• [TASK TO CARRY OUT] Among the entries below, find the line with "totalCustomers : nat;", then quote it and each following line up to and including the line with "- Python values", and nothing else.

===== SOURCE RECORDS =====

Definition fetchData (f : fetches) : task unit :=
  (set_state (setLoading true) ;;;
   try_finally
     (try_catch
        (customersData <- await (select_customers (on_customers f)) ;;
         set_state (setCustomers (map Customer.of_row (or_empty (data customersData)))) ;;;
         billsData <-
           await (select_embedding (on_bills f) tbl_bills
                    bills.customer_id bills.created_at) ;;
         set_state (setBills (map Bill.of_row (or_empty (data billsData)))) ;;;
         paymentsData <-
           await (select_embedding (on_payments f) tbl_payments
                    payments.customer_id payments.payment_date) ;;
         set_state (setPayments (map Payment.of_row (or_empty (data paymentsData)))) ;;;
         complaintsData <-
           await (select_embedding (on_complaints f) tbl_complaints
                    complaints.customer_id complaints.created_at) ;;
         set_state
           (setComplaints (map Complaint.of_row (or_empty (data complaintsData)))))
        (fun _ => set_state (toast (failure "Failed to fetch data"))))
     (set_state (setLoading false)))%task.

Section Handlers.

(** [parseFloat s] as the request body will carry it: [None] for [NaN]
    and the infinities, else the decimal numeral of the number. *)
Variable parseFloat : string -> option Numeric.decimal.

(** The payload of [createBill]: six keys, the rate and the status are
    left to the defaults of the table. *)
Definition billPayload (newBill : NewBill) : bills.Insert :=
  {| bills.new_customer_id := Value (customer_id newBill);
     bills.new_meter_number := Value (meter_number newBill);
     bills.new_previous_reading := number_key (parseFloat (previous_reading newBill));
     bills.new_current_reading := number_key (parseFloat (current_reading newBill));
     bills.new_rate_per_unit := Omitted;
     bills.new_bill_month := Value (bill_month newBill);
     bills.new_due_date := Value (due_date newBill);
     bills.new_status := Omitted |}.

Definition createBill (on_insert : call) (f : fetches) : task unit :=
  fun w =>
    let newBill := newBill (snd w) in
    try_catch
      (r <- await (insert_bill on_insert (billPayload newBill)) ;;
       throw_if_error r ;;;
       set_state (toast (success "Bill created successfully")) ;;;
       set_state (setNewBill emptyNewBill) ;;;
       fetchData f)%task
      (fun e => set_state (toast (failure (message e))))
      w.

End Handlers.

Definition updateComplaintStatus (complaintId status response : string)
    (on_update : call) (f : fetches) : task unit :=
  try_catch
    (r <- await
            (update_complaint on_update
               {| complaints.set_status := status;
                  complaints.set_admin_response := response |}
               complaintId) ;;
     throw_if_error r ;;;
     set_state (toast (success "Complaint updated successfully")) ;;;
     fetchData f)%task
    (fun e => set_state (toast (failure (message e)))).

Record Stats := {
  totalCustomers : nat;
  totalBills : nat;
  totalRevenue : float;
  pendingComplaints : nat
}.
(** * Solana trading bot prototypes (v1 .. v6): evaluation and position lifecycle

    A shallow embedding of the Python scripts [solana_bot_v1.py],
    [solana_bot_v5_gpt.py] and [solana_bot_v6_gpt.py].

    - Python values read from the feed are JSON values ([json]).
    - A Python [float] is an IEEE 754 binary64 number: Rocq's primitive
      [float], with the same arithmetic and the same comparisons (every
      comparison with NaN is false).
    - A Python function is a computation in the monad [M]: it returns a value
      or raises an exception, and it leaves a trace of the helper functions it
      entered and of the lines it printed.
    - The conversion of a string to a float ([float(s)] on a [str]) belongs to
      the Python runtime; it is a section variable [float_of_str]. *)

From Stdlib Require Import ZArith List String Ascii Bool Lia Floats.
Import ListNotations.

Set Warnings "-inexact-float,-register-all".
Local Open Scope string_scope.

(* ===================================================================== *)
(** ** Python values, exceptions and traces *)
(* ===================================================================== *)

Inductive json : Type :=
| JNull
| JBool (b : bool)
| JInt (z : Z)
| JFloat (f : float)
| JStr (s : string)
| JList (l : list json)
| JDict (d : list (string * json)).

(** The exceptions that occur; all of them derive from [Exception]. *)
Inductive exn : Type :=
| AttributeError | TypeError | ValueError | OverflowError | NameError
| OSError | JSONDecodeError | RequestException | RPCError.

Inductive result (A : Type) : Type :=
| Ok (a : A)
| Raise (e : exn).
Arguments Ok {A} a.
Arguments Raise {A} e.

(** What a run leaves behind: the named functions it entered and the
    messages it printed (the constant prefix of each message). *)
Inductive event : Type :=
| Call (f : string)
| Print (msg : string).

Definition trace := list event.

Definition M (A : Type) : Type := (trace * result A)%type.

Definition ret {A} (a : A) : M A := ([], Ok a).
Definition raise {A} (e : exn) : M A := ([], Raise e).
Definition lift {A} (r : result A) : M A := ([], r).
Definition emit (ev : event) : M unit := ([ev], Ok tt).
Definition call (f : string) : M unit := emit (Call f).
Definition print (msg : string) : M unit := emit (Print msg).

Definition bind {A B} (m : M A) (k : A -> M B) : M B :=
  match m with
  | (tr, Ok a) => let (tr', r) := k a in ((tr ++ tr')%list, r)
  | (tr, Raise e) => (tr, Raise e)
  end.

Notation "x <- m ;; k" := (bind m (fun x => k))
  (at level 100, m at level 99, k at level 200, right associativity).
Notation "m ;;; k" := (bind m (fun _ => k))
  (at level 100, k at level 200, right associativity).

(** [try: body except Exception as e: handler]. *)
Definition try_except {A} (body : M A) (handler : exn -> M A) : M A :=
  match body with
  | (tr, Ok a) => (tr, Ok a)
  | (tr, Raise e) => let (tr', r) := handler e in ((tr ++ tr')%list, r)
  end.

Definition events {A} (m : M A) : trace := fst m.
Definition outcome {A} (m : M A) : result A := snd m.


(** [a or b] and [a and b] on conditions, with Python's short circuit. *)
Definition orM (a b : M bool) : M bool :=
  x <- a ;; if x then ret true else b.
Definition notM (a : M bool) : M bool :=
  x <- a ;; ret (negb x).

Fixpoint mapM {A B} (f : A -> M B) (l : list A) : M (list B) :=
  match l with
  | [] => ret []
  | x :: r => y <- f x ;; ys <- mapM f r ;; ret (y :: ys)
  end.

(* ===================================================================== *)
(** ** The Python runtime on JSON values *)
(* ===================================================================== *)

Fixpoint assoc (k : string) (d : list (string * json)) : option json :=
  match d with
  | [] => None
  | (k', v) :: r => if String.eqb k k' then Some v else assoc k r
  end.

(** [obj.get(k, default)]: only a dict has the method. *)
Definition py_get (obj : json) (k : string) (default : json) : result json :=
  match obj with
  | JDict d => Ok (match assoc k d with Some v => v | None => default end)
  | _ => Raise AttributeError
  end.

(** [obj[k] = v] on a dict: replaces the entry or appends a new one. *)
Fixpoint dict_set (k : string) (v : json) (d : list (string * json))
  : list (string * json) :=
  match d with
  | [] => [(k, v)]
  | (k', v') :: r =>
      if String.eqb k k' then (k, v) :: r else (k', v') :: dict_set k v r
  end.

Definition py_setitem (obj : json) (k : string) (v : json) : result json :=
  match obj with
  | JDict d => Ok (JDict (dict_set k v d))
  | _ => Raise TypeError
  end.

(** Truth value of an object ([bool(x)]): NaN is true, both zeros are false. *)
Definition py_truthy (v : json) : bool :=
  match v with
  | JNull => false
  | JBool b => b
  | JInt z => negb (Z.eqb z 0)
  | JFloat f => negb (f =? 0)%float
  | JStr s => negb (String.eqb s "")
  | JList l => match l with [] => false | _ => true end
  | JDict d => match d with [] => false | _ => true end
  end.

(** [a or b] on values. *)
Definition py_or (a b : json) : json := if py_truthy a then a else b.

(** [float(n)] for an [int]: rounded to nearest even, [OverflowError] when
    the integer is beyond the binary64 range. *)
Definition float_of_Z (z : Z) : result float :=
  let f := SF2Prim (binary_normalize prec emax z 0 false) in
  if (abs f =? infinity)%float then Raise OverflowError else Ok f.

Definition lower_ascii (c : ascii) : ascii :=
  let n := nat_of_ascii c in
  if andb (Nat.leb 65 n) (Nat.leb n 90) then ascii_of_nat (n + 32) else c.

(** [s.lower()] on a string of ASCII characters: the letters A to Z are
    lowered.  On other strings Python also lowers the cased letters outside
    ASCII, which this function leaves as they are; what is stated of
    [s.lower()] below is stated of [ascii_only] strings. *)
Fixpoint lower (s : string) : string :=
  match s with
  | EmptyString => EmptyString
  | String c r => String (lower_ascii c) (lower r)
  end.

(** The strings whose characters are all ASCII (codes below 128). *)
Fixpoint ascii_only (s : string) : bool :=
  match s with
  | EmptyString => true
  | String c r => andb (Nat.ltb (nat_of_ascii c) 128) (ascii_only r)
  end.

Definition py_lower (v : json) : result string :=
  match v with
  | JStr s => Ok (lower s)
  | _ => Raise AttributeError
  end.

Fixpoint chars (s : string) : list json :=
  match s with
  | EmptyString => []
  | String c r => JStr (String c EmptyString) :: chars r
  end.

(** The elements a [for] loop or a comprehension goes through. *)
Definition py_iter (v : json) : result (list json) :=
  match v with
  | JList l => Ok l
  | JDict d => Ok (map (fun kv => JStr (fst kv)) d)
  | JStr s => Ok (chars s)
  | _ => Raise TypeError
  end.

Definition str_in (s : string) (l : list string) : bool :=
  existsb (String.eqb s) l.


(** *** Equality of values ([a == b])

    Numbers compare by value across [bool], [int] and [float]; an [int] and a
    [float] are compared exactly. *)
Definition Z_eq_float (z : Z) (f : float) : bool :=
  match Prim2SF f with
  | S754_zero _ => Z.eqb z 0
  | S754_finite s m e =>
      let mz := if s then Zneg m else Zpos m in
      match e with
      | Z0 => Z.eqb z mz
      | Zpos _ => Z.eqb z (mz * 2 ^ e)
      | Zneg p => andb (Z.eqb (mz mod 2 ^ Zpos p) 0) (Z.eqb z (mz / 2 ^ Zpos p))
      end
  | _ => false
  end.

Definition Z_of_bool (b : bool) : Z := if b then 1%Z else 0%Z.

=====

• [EXERCISE RESPONSE]
  totalCustomers : nat;
  totalBills : nat;
  totalRevenue : float;
  pendingComplaints : nat
}.
(** * Solana trading bot prototypes (v1 .. v6): evaluation and position lifecycle

    A shallow embedding of the Python scripts [solana_bot_v1.py],
    [solana_bot_v5_gpt.py] and [solana_bot_v6_gpt.py].

    - Python values read from the feed are JSON values ([json]).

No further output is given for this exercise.